> _Task details_:
Everything from the line containing "unfold CODE_CR, CODE_CC, CODE_DT, CODE_ER." through the line containing "unfold rd_bind. cbn" should be repeated exactly, and nothing else from the data.

> _Data_:
(* ===== verification/_CoqProject ===== *)
-Q . S2P
Prelude.v
Wire.v
Tpkt.v
Cotp.v
S7Header.v
Negotiate.v
ReadVar.v
WriteVar.v
Clock.v
Szl.v
Decoders.v
Store.v
Io.v
ServerHandshake.v
Dispatch.v
Vlq.v
PlusWire.v
Types.v
Connection.v
Tag.v
Text.v
PlusClient.v
Client.v
Loopback.v
Batching.v
ClientServices.v
ServiceLoop.v
Blocks.v
BlockInfo.v
CpuInfo.v
Partner.v
Registry.v
Poller.v
ConfigFile.v
Concurrent.v
AcceptLoop.v
Udp.v
Handle.v
GatewayServer.v
Pool.v
PlusOpen.v
Watch.v
Cli.v
CliBlocks.v
CliInfo.v
Queries.v
CliMain.v
BatchReader.v
Served.v
Examples.v
Bench.v
TestsProto.v
TestsClient.v
TestsComponents.v
TestsSystem.v
(* ===== verification/Cotp.v ===== *)
(** * COTP PDUs (proto/cotp.rs) *)

From S2P Require Import Prelude Wire.
Local Open Scope Z_scope.

Inductive CotpPdu : Type :=
| ConnectRequest (dst_ref src_ref rack slot : Z)
| ConnectConfirm (dst_ref src_ref : Z)
| Data (tpdu_nr : Z) (last : bool) (payload : bytes)
| CotpError (dst_ref src_ref reject_cause : Z).

Definition CODE_CR : Z := 0xE0.
Definition CODE_CC : Z := 0xD0.
Definition CODE_DT : Z := 0xF0.
Definition CODE_ER : Z := 0x70.

Definition CotpPdu_encode (p : CotpPdu) : bytes :=
  match p with
  | ConnectRequest dst_ref src_ref rack slot =>
      let dst_tsap := Z.lor (as_u8 (Z.shiftl (Z.land rack 0x07) 5)) (Z.land slot 0x1F) in
      [17] ++ [CODE_CR] ++ be16 dst_ref ++ be16 src_ref ++ [0x00] ++
      [0xC1; 2; 0x01; 0x00] ++
      [0xC2; 2; 0x01; dst_tsap] ++
      [0xC0; 1; 0x0A]
  | ConnectConfirm dst_ref src_ref =>
      [6] ++ [CODE_CC] ++ be16 dst_ref ++ be16 src_ref ++ [0x00]
  | Data tpdu_nr last payload =>
      let tpdu_byte := Z.lor (Z.land tpdu_nr 0x7F) (if last then 0x80 else 0) in
      [2] ++ [CODE_DT] ++ [tpdu_byte] ++ payload
  | CotpError dst_ref src_ref reject_cause =>
      [6] ++ [CODE_ER] ++ be16 dst_ref ++ be16 src_ref ++ [reject_cause]
  end.

(** The parameter loop of a connect request,
    [while buf.len() >= 3 { code; len; if buf.len() < len { break }; ... }].
    Every turn consumes two bytes at least, so the length of the buffer is
    enough fuel ([cotp_params_fuel]). *)
Fixpoint cotp_params (fuel : nat) (rack slot : Z) : Rd (Z * Z) := fun b =>
  match fuel with
  | O => Ok ((rack, slot), b)
  | S fuel' =>
      if blen b <? 3 then Ok ((rack, slot), b)
      else
        (let! param_code := get_u8 in
         let! param_len := get_u8 in
         let! n := remaining in
         if n <? param_len then rd_ret (rack, slot)
         else
           let! param_data := split_to param_len in
           if (param_code =? 0xC2) && (2 <=? param_len) then
             let! tsap := rd_lift (match param_data !! 1%nat with
                                   | Some t => Ok t | None => Panic end) in
             cotp_params fuel' (Z.land (Z.shiftr tsap 5) 0x07) (Z.land tsap 0x1F)
           else cotp_params fuel' rack slot) b
  end.

Definition CotpPdu_decode : Rd CotpPdu :=
  let! _ := need 2 in
  let! code := peek 1 in
  if code =? CODE_CR then
    let! _ := need 7 in
    let! _ := advance 2 in
    let! dst_ref := get_u16 in
    let! src_ref := get_u16 in
    let! _ := get_u8 in
    let! (rack, slot) := (fun b => cotp_params (length b) 0 0 b) in
    rd_ret (ConnectRequest dst_ref src_ref rack slot)
  else if code =? CODE_CC then
    let! _ := need 7 in
    let! _ := advance 2 in
    let! dst_ref := get_u16 in
    let! src_ref := get_u16 in
    let! n := remaining in
    let! _ := advance n in
    rd_ret (ConnectConfirm dst_ref src_ref)
  else if code =? CODE_DT then
    let! _ := need 3 in
    let! _ := advance 2 in
    let! tpdu_byte := get_u8 in
    let tpdu_nr := Z.land tpdu_byte 0x7F in
    let last := negb (Z.land tpdu_byte 0x80 =? 0) in
    let! n := remaining in
    let! payload := split_to n in
    rd_ret (Data tpdu_nr last payload)
  else if code =? CODE_ER then
    let! _ := need 6 in
    let! _ := advance 2 in
    let! dst_ref := get_u16 in
    let! src_ref := get_u16 in
    let! n := remaining in
    let! reject_cause := if 0 <? n then get_u8 else rd_ret 0 in
    rd_ret (CotpError dst_ref src_ref reject_cause)
  else rd_fail (UnsupportedPduType code).

(** The fields fit their Rust types. *)
Definition CotpPdu_wf (p : CotpPdu) : Prop :=
  match p with
  | ConnectRequest d s r sl => u16 d ∧ u16 s ∧ u8 r ∧ u8 sl
  | ConnectConfirm d s => u16 d ∧ u16 s
  | Data n _ p => u8 n ∧ wf_bytes p
  | CotpError d s c => u16 d ∧ u16 s ∧ u8 c
  end.

(** What the wire keeps of a PDU: three bits of rack, five of slot, seven of
    the sequence number. *)
Definition CotpPdu_wire (p : CotpPdu) : CotpPdu :=
  match p with
  | ConnectRequest d s r sl => ConnectRequest d s (r mod 8) (sl mod 32)
  | Data n l p => Data (n mod 128) l p
  | p => p
  end.

(** ** The parameter loop *)
Lemma cotp_params_turn fuel rack slot b :
  cotp_params (S fuel) rack slot b =
  match b with
  | c :: l :: d =>
      if blen d <? 1 then Ok ((rack, slot), b)
      else if blen d <? l then Ok ((rack, slot), d)
      else
        let pd := take (Z.to_nat l) d in
        let d' := drop (Z.to_nat l) d in
        if (c =? 0xC2) && (2 <=? l) then
          match pd !! 1%nat with
          | Some t => cotp_params fuel (Z.land (Z.shiftr t 5) 7) (Z.land t 31) d'
          | None => Panic
          end
        else cotp_params fuel rack slot d'
  | _ => Ok ((rack, slot), b)
  end.
Proof.
  destruct b as [|c [|l d]]; [done|done|]. cbn [cotp_params].
  destruct (Z.ltb_spec (blen (c :: l :: d)) 3), (Z.ltb_spec (blen d) 1);
    [done|blen_lia|blen_lia|].
  do 3 rd_step. destruct (Z.ltb_spec (blen d) l); [done|].
  rd_step. destruct ((c =? 194) && (2 <=? l)); [|done].
  by destruct (take (Z.to_nat l) d !! 1%nat).
Qed.

Lemma cotp_params_fuel n rack slot b :
  (length b <= n)%nat → cotp_params n rack slot b = cotp_params (length b) rack slot b.
Proof.
  revert rack slot b.
  assert (∀ m n rack slot b, (length b <= m)%nat → (length b <= n)%nat →
    cotp_params n rack slot b = cotp_params m rack slot b) as H; [|eauto].
  induction m as [|m IH]; intros [|n'] rack slot b Hm Hn.
  1-3: by (destruct b as [|? [|? ?]]; [try done|cbn in *; lia|cbn in *; lia]).
  rewrite !cotp_params_turn. destruct b as [|c [|l d]]; [done|done|].
  cbn [length] in *. repeat case_ltb; try done; cbn [andb].
  all: try (destruct (_ !! _); [|done]); apply IH; rewrite length_drop; lia.
Qed.

Lemma cotp_params_total n rack slot b : cotp_params n rack slot b ≠ Panic.
Proof.
  revert rack slot b. induction n as [|n IH]; intros rack slot b; [done|].
  rewrite cotp_params_turn. destruct b as [|c [|l d]]; [done|done|].
  repeat case_ltb; try done; cbn [andb]; try apply IH.
  destruct (_ !! _) eqn:E; [apply IH|].
  apply lookup_ge_None in E. rewrite length_take in E. unfold blen in *. lia.
Qed.

(** ** Totality *)

(** Decoding a COTP PDU never panics, on any byte string. *)
Lemma CotpPdu_decode_total : rd_total CotpPdu_decode.
Proof.
  intros b. unfold CotpPdu_decode. rd_total_solve.
  - unfold rd_bind. destruct (cotp_params _ _ _ _) as [[[? ?] ?]| |] eqn:Ep; [done|done|].
    by apply cotp_params_total in Ep.
  - match goal with |- context [0 <? blen ?l] => by destruct l end.
Qed.

(** ** Round trips *)
Lemma tsap_roundtrip rack slot : u8 rack → u8 slot →
  let t := Z.lor (as_u8 (Z.shiftl (Z.land rack 0x07) 5)) (Z.land slot 0x1F) in
  Z.land (Z.shiftr t 5) 0x07 = rack mod 8 ∧ Z.land t 0x1F = slot mod 32.
Proof.
  intros Hr Hs. cbv zeta.
  rewrite (land_7 rack), (land_31 slot).
  assert (H : ∀ r s, 0 <= r < Z.of_nat 8 → 0 <= s < Z.of_nat 32 →
    (Z.land (Z.shiftr (Z.lor (as_u8 (Z.shiftl r 5)) s) 5) 7 =? r) &&
    (Z.land (Z.lor (as_u8 (Z.shiftl r 5)) s) 31 =? s) = true).
  { intros r s Hr' Hs'. revert s Hs'. apply Z_exhaust. revert r Hr'. apply Z_exhaust.
    vm_compute. reflexivity. }
  specialize (H (rack mod 8) (slot mod 32)).
  rewrite andb_true_iff, !Z.eqb_eq in H. apply H; apply Z.mod_pos_bound; lia.
Qed.

Lemma tpdu_byte_roundtrip nr (last : bool) : u8 nr →
  let t := Z.lor (Z.land nr 0x7F) (if last then 0x80 else 0) in
  Z.land t 0x7F = nr mod 128 ∧ negb (Z.land t 0x80 =? 0) = last.
Proof.
  intros Hn. cbv zeta. rewrite (land_127 nr).
  assert (H : ∀ n, 0 <= n < Z.of_nat 128 →
    (Z.land (Z.lor n (if last then 128 else 0)) 127 =? n) &&
    (eqb (negb (Z.land (Z.lor n (if last then 128 else 0)) 128 =? 0)) last) = true).
  { apply Z_exhaust. destruct last; vm_compute; reflexivity. }
  specialize (H (nr mod 128) ltac:(apply Z.mod_pos_bound; lia)).
  by rewrite andb_true_iff, Z.eqb_eq, eqb_true_iff in H.
Qed.

Lemma cotp_params_cr t :
  cotp_params 11 0 0 [0xC1; 2; 0x01; 0x00; 0xC2; 2; 0x01; t; 0xC0; 1; 0x0A] =
  Ok ((Z.land (Z.shiftr t 5) 7, Z.land t 31), []).
Proof. reflexivity. Qed.

Lemma CotpPdu_decode_encode p :
  CotpPdu_wf p → CotpPdu_decode (CotpPdu_encode p) = Ok (CotpPdu_wire p, []).
Proof.
  unfold CotpPdu_decode.
  destruct p as [d s r sl|d s|n l pl|d s c]; cbn [CotpPdu_wf CotpPdu_encode CotpPdu_wire];
    unfold CODE_CR, CODE_CC, CODE_DT, CODE_ER.
  - intros (Hd & Hs & Hr & Hsl). cbn [be16 app].
    do 2 rd_step. cbn [Z.eqb Pos.eqb]. do 5 rd_step. rewrite !of_be16_split by done.
    unfold rd_bind. cbn [length]. rewrite cotp_params_cr.
    destruct (tsap_roundtrip r sl Hr Hsl) as [-> ->]. done.
  - intros (Hd & Hs). cbn [be16 app]. do 2 rd_step. cbn [Z.eqb Pos.eqb].
    do 5 rd_step. rd_step. by rewrite !of_be16_split.
  - intros (Hn & Hp). cbn [app]. do 2 rd_step. cbn [Z.eqb Pos.eqb].
    do 5 rd_step. rewrite to_nat_blen.
    destruct (tpdu_byte_roundtrip n l Hn) as [-> ->].
    by rewrite firstn_all, drop_all.
  - intros (Hd & Hs & Hc). cbn [be16 app]. do 2 rd_step. cbn [Z.eqb Pos.eqb].
    do 5 rd_step. cbn [blen Z.ltb]. by rewrite !of_be16_split.
Qed.

(** Every COTP PDU the stack encodes is decoded to itself, up to the bits
    the wire format keeps (rack modulo 8, slot modulo 32, sequence number
    modulo 128); in particular a connect request for rack < 8 and slot < 32
    and every data PDU number < 128 survive unchanged. *)
Theorem CotpPdu_roundtrip p :
  CotpPdu_wf p → CotpPdu_decode (CotpPdu_encode p) = Ok (CotpPdu_wire p, []).
Proof. apply CotpPdu_decode_encode. Qed.

Lemma CotpPdu_roundtrip_witness :
  CotpPdu_decode (CotpPdu_encode (ConnectRequest 0 1 1 3)) = Ok (ConnectRequest 0 1 1 3, []).
Proof. apply (CotpPdu_roundtrip (ConnectRequest 0 1 1 3)). cbn. unwidth. lia. Defined.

> _Answer space_:
    unfold CODE_CR, CODE_CC, CODE_DT, CODE_ER.
  - intros (Hd & Hs & Hr & Hsl). cbn [be16 app].
    do 2 rd_step. cbn [Z.eqb Pos.eqb]. do 5 rd_step. rewrite !of_be16_split by done.
    unfold rd_bind. cbn [length]. rewrite cotp_params_cr.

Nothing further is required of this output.